Les événements se sont télescopés : alors que je trouvais enfin le temps d’écrire mes notes de lecture des livres lus depuis la rentrée, la marée #PasDeVague sur les réseaux sociaux remettait au cœur des débats la question des violences scolaires, du vécu des enseignant.e.s et du rapport à leur hiérarchie. Quand, à l’origine, le hashtag avait été lancé pour dénoncer l’attitude de l’institution face aux violences scolaires, les réactionnaires de tous bords se sont vite empressés d’aller de leur commentaire : le ministre Jean-Michel Blanquer s’interroge sur la pertinence de mettre des policiers dans les écoles, tandis que Marine Le Pen disserte sur « l’ensauvagement de la société » tout en regrettant que les « écoles ne [soient] plus, selon la formule de Jean Zay, ces asiles inviolables et sacrés ». « La drogue et les armes y circulent, la violence notamment contre les filles et les plus vulnérables s’est installée… » révèle-t-elle au grand public. Les écoles, et en particulier les collèges et lycées des quartiers populaires, semblent définitivement perdues ou du moins à reconquérir…

Pourtant à cette rentrée, nous avons pu lire Les Territoires vivants de la République, ouvrage collectif dirigé par Benoît Falaize, où des enseignant.e.s de la maternelle au lycée, racontent leurs pratiques pédagogiques dans des établissements de banlieues populaires. Ces établissements peuvent être parfois qualifiés de difficiles, voire de turbulents et dans tous les cas de « vivants », mais il n’est pas certains que les besoins éducatifs soient de rétablir « l’ordre et l’autorité » comme le suggère le ministre, et en tout cas, les auteur.e.s du livre semblent beaucoup plus ambitieux/es. Pour parler de ces « territoires vivants de la République » que sont les écoles des quartiers populaires, ils et elles ont fait le choix d’écrire sur leurs pratiques pédagogiques. Entre récits, analyses de pratiques et de situations et affirmation de valeurs, « c’est de la pédagogie au sens noble dont il est question ici » prévient Benoît Falaize dans l’introduction (p.8). D’un côté, le livre évite la fausse transparence du témoignage « de terrain » et son lot d’anecdotes pittoresques mais pas forcément signifiantes ; de l’autre, l’ouvrage n’est ni une publication universitaire, ni un essai politique dans lequel la réalité quotidienne peut facilement disparaitre derrière le discours. Non, Les Territoires vivants de la République est avant tout un ouvrage de pédagogie sur l’enseignement en milieu populaire.

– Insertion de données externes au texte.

(* ===== verification/Vm.v ===== *)
(** * kernel/vm.c: page tables and user memory

    Every routine of vm.c, and [proc_mapstacks] of proc.c, on the bytes of
    physical memory: a page table is the three levels of 512 eight-byte entries
    the hardware walks.  Kernel addresses equal physical addresses.  The kernel
    side of [copyout], [copyin] and [copyinstr] is the list of bytes given or
    produced, since kernel buffers are not part of the page memory. *)

From S2P Require Import Prelude State KString Spinlock Kalloc.

Definition load64 (a : Z) : K Z := gets (fun s => ld64 (k_mem s) a).
Definition store64 (a v : Z) : K unit := modify (fun s => set_k_mem (st64 (k_mem s) a v) s).

(** [memset] of a page [kalloc] returned: the null page is not mapped. *)
Definition clear_page (pa : Z) : K unit :=
  if pa =? 0 then fault "memset of address 0" else
  modify (fun s => set_k_mem (memset (k_mem s) pa 0 PGSIZE) s).

Definition valid (pte : Z) : bool := negb (Z.land pte PTE_V =? 0).

Section Vm.
Context `{KernelImage}.

(** The loop of [walk], from [level] down to 1; 0 is the null pointer. *)
Fixpoint walk_loop (level : nat) (pagetable va : Z) (alloc : bool) : K Z :=
  match level with
  | O => mret (pagetable + 8 * PX 0 va)
  | S level' =>
      let pte := pagetable + 8 * PX level va in
      e ← load64 pte;
      if valid e then walk_loop level' (PTE2PA e) va alloc
      else if negb alloc then mret 0 else
      pagetable ← kalloc;
      if pagetable =? 0 then mret 0 else
      clear_page pagetable;;
      store64 pte (Z.lor (PA2PTE pagetable) PTE_V);;
      walk_loop level' pagetable va alloc
  end.

Definition walk (pagetable va : Z) (alloc : bool) : K Z :=
  if MAXVA <=? va then panic "walk" else walk_loop 2 pagetable va alloc.

Definition walkaddr (pagetable va : Z) : K Z :=
  if MAXVA <=? va then mret 0 else
  pte ← walk pagetable va false;
  if pte =? 0 then mret 0 else
  e ← load64 pte;
  if Z.land e PTE_V =? 0 then mret 0 else
  if Z.land e PTE_U =? 0 then mret 0 else
  mret (PTE2PA e).

(** The [for(;;)] loop of [mappages]: it meets [last] after as many pages as lie
    between, unless [walk] panics first. *)
Fixpoint mappages_loop (fuel : nat) (pagetable a last pa perm : Z) : K Z :=
  match fuel with
  | O => fault "mappages: out of fuel"
  | S fuel =>
      pte ← walk pagetable a true;
      if pte =? 0 then mret (-1) else
      e ← load64 pte;
      if valid e then panic "mappages: remap" else
      store64 pte (Z.lor (Z.lor (PA2PTE pa) perm) PTE_V);;
      if a =? last then mret 0 else
      mappages_loop fuel pagetable (u64 (a + PGSIZE)) last (u64 (pa + PGSIZE)) perm
  end.

Definition mappages (pagetable va size pa perm : Z) : K Z :=
  if size =? 0 then panic "mappages: size" else
  let a := PGROUNDDOWN va in
  let last := PGROUNDDOWN (u64 (va + size - 1)) in
  mappages_loop (S (Z.to_nat (u64 (last - a) / PGSIZE))) pagetable a last pa perm.

Definition kvmmap (kpgtbl va pa sz perm : Z) : K unit :=
  r ← mappages kpgtbl va sz pa perm;
  if negb (r =? 0) then panic "kvmmap" else mret tt.

Definition proc_mapstacks (kpgtbl : Z) : K unit :=
  foreach (seq 0 NPROC) (fun i =>
    pa ← kalloc;
    if pa =? 0 then panic "kalloc" else
    kvmmap kpgtbl (KSTACK i) pa PGSIZE (Z.lor PTE_R PTE_W);;
    mret (@None unit));;
  mret tt.

Definition kvmmake : K Z :=
  kpgtbl ← kalloc;
  clear_page kpgtbl;;
  kvmmap kpgtbl UART0 UART0 PGSIZE (Z.lor PTE_R PTE_W);;
  kvmmap kpgtbl VIRTIO0 VIRTIO0 PGSIZE (Z.lor PTE_R PTE_W);;
  kvmmap kpgtbl PLIC PLIC 4194304 (Z.lor PTE_R PTE_W);;
  kvmmap kpgtbl KERNBASE KERNBASE (etext - KERNBASE) (Z.lor PTE_R PTE_X);;
  kvmmap kpgtbl etext etext (PHYSTOP - etext) (Z.lor PTE_R PTE_W);;
  kvmmap kpgtbl TRAMPOLINE trampoline_pa PGSIZE (Z.lor PTE_R PTE_X);;
  proc_mapstacks kpgtbl;;
  mret kpgtbl.

Definition kvminit : K unit :=
  kpgtbl ← kvmmake;
  modify (set_k_kpgtbl kpgtbl).

Definition kvminithart : K unit :=
  modify (fun s => set_k_satp (MAKE_SATP (k_kpgtbl s)) s).

Fixpoint uvmunmap_loop (fuel : nat) (pagetable a last : Z) (do_free : bool) : K unit :=
  match fuel with
  | O => fault "uvmunmap: out of fuel"
  | S fuel =>
      if a <? last then
        pte ← walk pagetable a false;
        if pte =? 0 then panic "uvmunmap: walk" else
        e ← load64 pte;
        if Z.land e PTE_V =? 0 then panic "uvmunmap: not mapped" else
        if PTE_FLAGS e =? PTE_V then panic "uvmunmap: not a leaf" else
        when do_free (kfree (PTE2PA e));;
        store64 pte 0;;
        uvmunmap_loop fuel pagetable (u64 (a + PGSIZE)) last do_free
      else mret tt
  end.

Definition uvmunmap (pagetable va npages : Z) (do_free : bool) : K unit :=
  if negb (va mod PGSIZE =? 0) then panic "uvmunmap: not aligned" else
  let last := u64 (va + npages * PGSIZE) in
  uvmunmap_loop (S (Z.to_nat ((last - va + PGSIZE - 1) / PGSIZE))) pagetable va last do_free.

Definition uvmcreate : K Z :=
  pagetable ← kalloc;
  if pagetable =? 0 then mret 0 else
  clear_page pagetable;;
  mret pagetable.

Definition uvmfirst (pagetable : Z) (src : list Z) : K unit :=
  if PGSIZE <=? length src then panic "uvmfirst: more than a page" else
  mem ← kalloc;
  clear_page mem;;
  mappages pagetable 0 PGSIZE mem (Z.lor (Z.lor (Z.lor PTE_W PTE_R) PTE_X) PTE_U);;
  modify (fun s => set_k_mem (wr_bytes (k_mem s) mem src) s).

Definition uvmdealloc (pagetable oldsz newsz : Z) : K Z :=
  if oldsz <=? newsz then mret oldsz else
  when (PGROUNDUP newsz <? PGROUNDUP oldsz)
    (let npages := s32 ((PGROUNDUP oldsz - PGROUNDUP newsz) / PGSIZE) in
     uvmunmap pagetable (PGROUNDUP newsz) npages true);;
  mret newsz.

Fixpoint uvmalloc_loop (fuel : nat) (pagetable oldsz a newsz xperm : Z) : K Z :=
  match fuel with
  | O => fault "uvmalloc: out of fuel"
  | S fuel =>
      if a <? newsz then
        mem ← kalloc;
        if mem =? 0 then
          uvmdealloc pagetable a oldsz;;
          mret 0
        else
        clear_page mem;;
        r ← mappages pagetable a PGSIZE mem (Z.lor (Z.lor PTE_R PTE_U) xperm);
        if negb (r =? 0) then
          kfree mem;;
          uvmdealloc pagetable a oldsz;;
          mret 0
        else
        uvmalloc_loop fuel pagetable oldsz (u64 (a + PGSIZE)) newsz xperm
      else mret newsz
  end.

Definition uvmalloc (pagetable oldsz newsz xperm : Z) : K Z :=
  if newsz <? oldsz then mret oldsz else
  let oldsz := PGROUNDUP oldsz in
  uvmalloc_loop (S (Z.to_nat ((newsz - oldsz + PGSIZE - 1) / PGSIZE))) pagetable oldsz oldsz newsz xperm.

(** [freewalk] recurses once per level; a table of the hardware has three. *)
Fixpoint freewalk (levels : nat) (pagetable : Z) : K unit :=
  match levels with
  | O => fault "freewalk: more than three levels"
  | S levels =>
      foreach (seq 0 512) (fun i =>
        let slot := pagetable + 8 * i in
        pte ← load64 slot;
        (if valid pte && (Z.land pte (Z.lor (Z.lor PTE_R PTE_W) PTE_X) =? 0) then
           freewalk levels (PTE2PA pte);;
           store64 slot 0
         else if valid pte then panic "freewalk: leaf"
         else mret tt);;
        mret (@None unit));;
      kfree pagetable
  end.

Definition uvmfree (pagetable sz : Z) : K unit :=
  when (0 <? sz) (uvmunmap pagetable 0 (PGROUNDUP sz / PGSIZE) true);;
  freewalk 3 pagetable.

Fixpoint uvmcopy_loop (fuel : nat) (old new i sz : Z) : K Z :=
  match fuel with
  | O => fault "uvmcopy: out of fuel"
  | S fuel =>
      if i <? sz then
        pte ← walk old i false;
        if pte =? 0 then panic "uvmcopy: pte should exist" else
        e ← load64 pte;
        if Z.land e PTE_V =? 0 then panic "uvmcopy: page not present" else
        let pa := PTE2PA e in
        let flags := PTE_FLAGS e in
        mem ← kalloc;
        if mem =? 0 then
          uvmunmap new 0 (i / PGSIZE) true;;
          mret (-1)
        else
        modify (fun s => set_k_mem (memmove (k_mem s) mem pa PGSIZE) s);;
        r ← mappages new i PGSIZE mem flags;
        if negb (r =? 0) then
          kfree mem;;
          uvmunmap new 0 (i / PGSIZE) true;;
          mret (-1)
        else
        uvmcopy_loop fuel old new (u64 (i + PGSIZE)) sz
      else mret 0
  end.

Definition uvmcopy (old new sz : Z) : K Z :=
  uvmcopy_loop (S (Z.to_nat ((sz + PGSIZE - 1) / PGSIZE))) old new 0 sz.

Definition uvmclear (pagetable va : Z) : K unit :=
  pte ← walk pagetable va false;
  if pte =? 0 then panic "uvmclear" else
  e ← load64 pte;
  store64 pte (andnot64 e PTE_U).

(** [copyout]: [src] is the remaining bytes of the kernel buffer.  Every round
    copies at least one byte. *)
Fixpoint copyout_loop (fuel : nat) (pagetable dstva : Z) (src : list Z) : K Z :=
  match fuel with
  | O => fault "copyout: out of fuel"
  | S fuel =>
      if 0 <? length src then
        let va0 := PGROUNDDOWN dstva in
        pa0 ← walkaddr pagetable va0;
        if pa0 =? 0 then mret (-1) else
        let n := PGSIZE - (dstva - va0) in
        let n := if length src <? n then Z.of_nat (length src) else n in
        modify (fun s => set_k_mem (wr_bytes (k_mem s) (pa0 + (dstva - va0)) (take (Z.to_nat n) src)) s);;
        copyout_loop fuel pagetable (u64 (va0 + PGSIZE)) (drop (Z.to_nat n) src)
      else mret 0
  end.

Definition copyout (pagetable dstva : Z) (src : list Z) : K Z :=
  copyout_loop (S (length src)) pagetable dstva src.

(** [copyin]: the result is the bytes stored in the kernel buffer and the status. *)
Fixpoint copyin_loop (fuel : nat) (pagetable srcva len : Z) : K (list Z * Z) :=
  match fuel with
  | O => fault "copyin: out of fuel"
  | S fuel =>
      if 0 <? len then
        let va0 := PGROUNDDOWN srcva in
        pa0 ← walkaddr pagetable va0;
        if pa0 =? 0 then mret ([], -1) else
        let n := PGSIZE - (srcva - va0) in
        let n := if len <? n then len else n in
        bs ← gets (fun s => rd_bytes (Z.to_nat n) (k_mem s) (pa0 + (srcva - va0)));
        r ← copyin_loop fuel pagetable (u64 (va0 + PGSIZE)) (len - n);
        mret (bs ++ fst r, snd r)
      else mret ([], 0)
  end.

Definition copyin (pagetable srcva len : Z) : K (list Z * Z) :=
  copyin_loop (S (Z.to_nat len)) pagetable srcva len.

(** The inner loop of [copyinstr] over the [n] bytes at [p]: the bytes stored,
    and whether the terminator was met. *)
Fixpoint copyinstr_page (n : nat) (m : gmap Z Z) (p : Z) : list Z * bool :=
  match n with
  | O => ([], false)
  | S n =>
      if m.[p] =? 0 then ([0], true)
      else let r := copyinstr_page n m (p + 1) in (m.[p] :: fst r, snd r)
  end.

Fixpoint copyinstr_loop (fuel : nat) (pagetable srcva max : Z) : K (list Z * Z) :=
  match fuel with
  | O => fault "copyinstr: out of fuel"
  | S fuel =>
      if 0 <? max then
        let va0 := PGROUNDDOWN srcva in
        pa0 ← walkaddr pagetable va0;
        if pa0 =? 0 then mret ([], -1) else
        let n := PGSIZE - (srcva - va0) in
        let n := if max <? n then max else n in
        s ← get;
        let x := copyinstr_page (Z.to_nat n) (k_mem s) (pa0 + (srcva - va0)) in
        if snd x then mret (fst x, 0) else
        r ← copyinstr_loop fuel pagetable (u64 (va0 + PGSIZE)) (max - n);
        mret (fst x ++ fst r, snd r)
      else mret ([], -1)
  end.

Definition copyinstr (pagetable srcva max : Z) : K (list Z * Z) :=
  copyinstr_loop (S (Z.to_nat max)) pagetable srcva max.

End Vm.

Une éthique de l’accueil pour une pédagogie populaire

Le premier chapitre du livre s’intitule « l’école, un lieu pour accueillir dignement » : une ouverture qui fait programme. Les auteur.e.s y énoncent un principe de toute pédagogie se voulant « populaire » et que l’on pourrait résumer par l’invariant n°28 de Célestin Freinet [[https://www.icem-pedagogie-freinet.org/les-invariants-pedagogiques-resumes]] : « On ne peut éduquer que dans la dignité » . « De nos élèves, écrivent les auteur.e.s, nous avons appris à connaître et respecter leurs histoires, leurs familles, les territoires de ces écoles ; appris aussi à prendre en compte ce qu’ils pensent et disent. A reconnaitre leur dignité » (p.12). Cet « accueil », cette « écoute » même dans les situations difficiles, autrement dit cette reconnaissance inconditionnelle de la dignité de l’élève, n’est pas une posture morale facile. « Continuer à écouter malgré tout, ce n’est pas de la « bienveillance », qui est peut-être parfois une facilité sémantique pour contourner et rendre invisibles les difficultés que nous avons à comprendre ce genre de comportements [de retrait ou d’opposition à l’école] explique Laaldja Mahamdi quant à ses relations de directrice avec les parents d’élèves. C’est garder la possibilité de dénaturaliser nos propres codes de lecture des situations quotidiennes et éviter que le silence ou le retrait de l’institution soient interprétés comme du mépris » (p28). Quand la directrice d’école parle d’écouter, c’est à la fois se rendre disponible pour entendre, mais aussi accepter de modifier ses certitudes, interroger ses propres normes et retenir son jugement. Mais l’accueil est aussi une question de constance et de persévérance, illustre Elsa Bouteville, avec le triptyque Sidi, Bader, Ziyane, trois enfants qui refusent de trouver leur place dans le groupe, de « rentrer dans le cercle » comme l’écrit l’enseignante de CP. Jour après jour, il s’agit de permettre à l’enfant de « retrouver sa place, quoi qu’il arrive » (p.19) pour que soit assuré « [avec] le temps [qui] passe et avec lui la répétition des regroupements, l’immuabilité de la place accordée, de l’intégration rassurée » (p.20). Si on ne peut éduquer que dans la dignité et si l’éducation est un droit, l’accueil se doit d’être inconditionnel.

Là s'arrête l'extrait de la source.